What the task requires: Copy out each line below containing "body".
____
(** [FFmpegProcess.stop] *)
Definition stop : M HState unit :=
  self <- get_self ;;
  emit (Call_stop (name (config self))) ;;;
  match process self with
  | Some p =>
      emit (Log INFO (Stopping_stream (name (config self)))) ;;;
      os_call (os_terminate os p) ;;;
      try_except is_TimeoutExpired
        (_ <- os_call (os_wait os p 5) ;; ret tt)
        (fun _ => os_call (os_kill os p)) ;;;
      set_self (with_process None)
  | None => ret tt
  end.

(** [FFmpegProcess.is_alive] *)
Definition is_alive : M HState bool :=
  self <- get_self ;;
  match process self with
  | Some p =>
      returncode <- os_call (fun w => match os_poll os p w with
                                      | (rc, w') => (Ok rc, w')
                                      end) ;;
      ret (match returncode with None => true | Some _ => false end)
  | None => ret false
  end.

(** A method call on a handle that is a local variable of a method of the
    manager.  If the call raises, the local handle is lost with the frame. *)
Definition on_local {A : Type} (h : FFmpegProcess) (m : M HState A)
  : M MState (A * FFmpegProcess) :=
  fun s =>
    match m (h, snd s) with
    | (Ok a, (h', w), ev) => (Ok (a, h'), (fst s, w), ev)
    | (Raise e, (_, w), ev) => (Raise e, (fst s, w), ev)
    end.

(** [for name, process in items: body name process], the handles being
    objects that [body] mutates in place.  An exception leaves the loop;
    the handles visited so far keep their mutations. *)
Fixpoint for_items (body : string -> M HState unit)
  (items : dict FFmpegProcess) (w : World os)
  : result unit * MState * list event :=
  match items with
  | [] => (Ok tt, ([], w), [])
  | (k, h) :: rest =>
      match body k (h, w) with
      | (Ok _, (h', w1), ev1) =>
          match for_items body rest w1 with
          | (r, (rest', w2), ev2) => (r, ((k, h') :: rest', w2), ev1 ++ ev2)
          end
      | (Raise e, (h', w1), ev1) => (Raise e, ((k, h') :: rest, w1), ev1)
      end
  end.

Definition for_streams (body : string -> M HState unit) : M MState unit :=
  fun s => for_items body (fst s) (snd s).

(** [self.streams[key] = h] *)
Definition streams_setitem (key : string) (h : FFmpegProcess) : M MState unit :=
  fun s => (Ok tt, (dict_set (fst s) key h, snd s), []).

(** The constructor call [StreamConfig(name=..., type=..., ...)] of
    [start_all_streams]; the keyword arguments are evaluated in order. *)
Definition parse_stream (stream_config : RawStream) : result StreamConfig :=
  match getitem "name" (raw_name stream_config) with
  | Raise e => Raise e
  | Ok nm =>
  match getitem "type" (raw_type stream_config) with
  | Raise e => Raise e
  | Ok ty =>
  match StreamType_getitem (upper ty) with
  | Raise e => Raise e
  | Ok t =>
  match getitem "input" (raw_input stream_config) with
  | Raise e => Raise e
  | Ok inp =>
  match getitem "output_path" (raw_output_path stream_config) with
  | Raise e => Raise e
  | Ok out =>
      Ok (mkStreamConfig nm t inp out (raw_options stream_config))
  end end end end end.

(** The body of the loop of [start_all_streams], for one entry. *)
Definition start_stream (server : string) (stream_config : RawStream)
  : M MState unit :=
  try_except Exception
    (stream <- of_result (parse_stream stream_config) ;;
     r <- on_local (FFmpegProcess_init stream server) start ;;
     if fst r then streams_setitem (name stream) (snd r) else ret tt)
    (fun e =>
     nm <- of_result (getitem "name" (raw_name stream_config)) ;;
     emit (Log ERROR (Failed_to_start_stream nm e))).

(** [StreamManager.start_all_streams] *)
Definition start_all_streams (server : string) (streams_config : list RawStream)
  : M MState unit :=
  for_each streams_config (start_stream server).

(** The body of the [for] loop of [monitor_streams], for one stream. *)
Definition monitor_stream (stream : string) : M HState unit :=
  alive <- is_alive ;;
  if negb alive then
    emit (Log WARNING (Stream_has_died stream)) ;;;
    self <- get_self ;;
    if restart_count self <? max_restarts self then
      set_self (with_restart_count (restart_count self + 1)) ;;;
      _ <- start ;;
      ret tt
    else
      emit (Log ERROR (Failed_too_many_times stream))
  else ret tt.

(** One pass of the [while True] loop of [monitor_streams], without the
    sleep: the [for] loop over [self.streams.items()]. *)
Definition monitor_tick : M MState unit :=
  for_streams monitor_stream.

Definition sleep (seconds : Z) : M MState unit :=
  fun s => (Ok tt, (fst s, os_sleep os seconds (snd s)), []).

(** [StreamManager.monitor_streams], cut after [n] passes of its endless
    loop. *)
Fixpoint monitor_streams (n : nat) : M MState unit :=
  match n with
  | O => ret tt
  | S n' => monitor_tick ;;; sleep 5 ;;; monitor_streams n'
  end.

(** [StreamManager.cleanup] *)
Definition cleanup : M MState unit :=
  emit (Log INFO Cleaning_up_streams) ;;;
  for_streams (fun _ => stop).

(** [StreamManager._signal_handler]: [sys.exit(0)] is reached when
    [cleanup] returns. *)
Definition _signal_handler (signum : Z) (s : MState)
  : termination * MState * list event :=
  match (emit (Log INFO (Received_signal signum)) ;;; cleanup) s with
  | (Ok _, s', ev) => (SystemExit 0, s', ev)
  | (Raise e, s', ev) => (Uncaught e, s', ev)
  end.

End Service.

Arguments get_self {os}.
Arguments set_self {os} f.
Arguments os_call {os A} f.
Arguments on_local {os A} h m.
Arguments for_items {os} body items w.
Arguments for_streams {os} body.
Arguments streams_setitem {os} key h.

(** ** Predicates of the statements *)

(** A declaration with the four required keys and a source type the
    builder has a template for. *)
Definition well_formed (stream_config : RawStream) : bool :=
  match raw_name stream_config, raw_type stream_config,
        raw_input stream_config, raw_output_path stream_config with
  | Some _, Some ty, Some _, Some _ =>
      match StreamType_getitem (upper ty) with
      | Ok t => supported t
      | Raise _ => false
      end
  | _, _, _, _ => false
  end.

(** A handle holds a process reference. *)
Definition has_process (h : FFmpegProcess) : bool :=
  match process h with Some _ => true | None => false end.

(** The counter of a handle is within its bound. *)
Definition within_bound (h : FFmpegProcess) : Prop :=
  restart_count h <= max_restarts h.

(** The handle of a tracked stream is filed under its stream's name. *)
Definition filed_by_name (kh : string * FFmpegProcess) : Prop :=
  name (config (snd kh)) = fst kh.

(** The tracking map as [start_all_streams] builds it: unique keys, every
    handle filed under its own name, every counter within its bound. *)
Definition tracking (streams : dict FFmpegProcess) : Prop :=
  NoDup (keys streams) /\
  Forall filed_by_name streams /\
  Forall (fun kh => within_bound (snd kh)) streams.

(** The handle [start_all_streams] registers for a declaration: a fresh
    handle whose [start] has recorded a process. *)
Definition registered_for (server : string) (streams_config : list RawStream)
  (kh : string * FFmpegProcess) : Prop :=
  exists stream_config cfg p,
    In stream_config streams_config /\
    well_formed stream_config = true /\
    parse_stream stream_config = Ok cfg /\
    name cfg = fst kh /\
    snd kh = with_process (Some p) (FFmpegProcess_init cfg server).

(** What one pass of the monitoring loop may do to one handle, from [h] to
    [h'], and what it may emit: the configuration and the bound stay, the
    counter does not decrease and stays within the bound, a handle at its
    bound is left alone, and every [start] is the handle's own. *)
Definition pass_effect (k : string) (h h' : FFmpegProcess) (ev : list event)
  : Prop :=
  config h' = config h /\
  max_restarts h' = max_restarts h /\
  restart_count h <= restart_count h' /\
  (within_bound h -> within_bound h') /\
  (max_restarts h <= restart_count h ->
   h' = h /\ forall n, ~ In (Call_start n) ev) /\
  (forall n, In (Call_start n) ev -> n = name (config h)).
____
Task answer:
(** [for name, process in items: body name process], the handles being
    objects that [body] mutates in place.  An exception leaves the loop;
Fixpoint for_items (body : string -> M HState unit)
      match body k (h, w) with
          match for_items body rest w1 with
Definition for_streams (body : string -> M HState unit) : M MState unit :=
  fun s => for_items body (fst s) (snd s).
(** The body of the loop of [start_all_streams], for one entry. *)
(** The body of the [for] loop of [monitor_streams], for one stream. *)
Arguments for_items {os} body items w.
Arguments for_streams {os} body.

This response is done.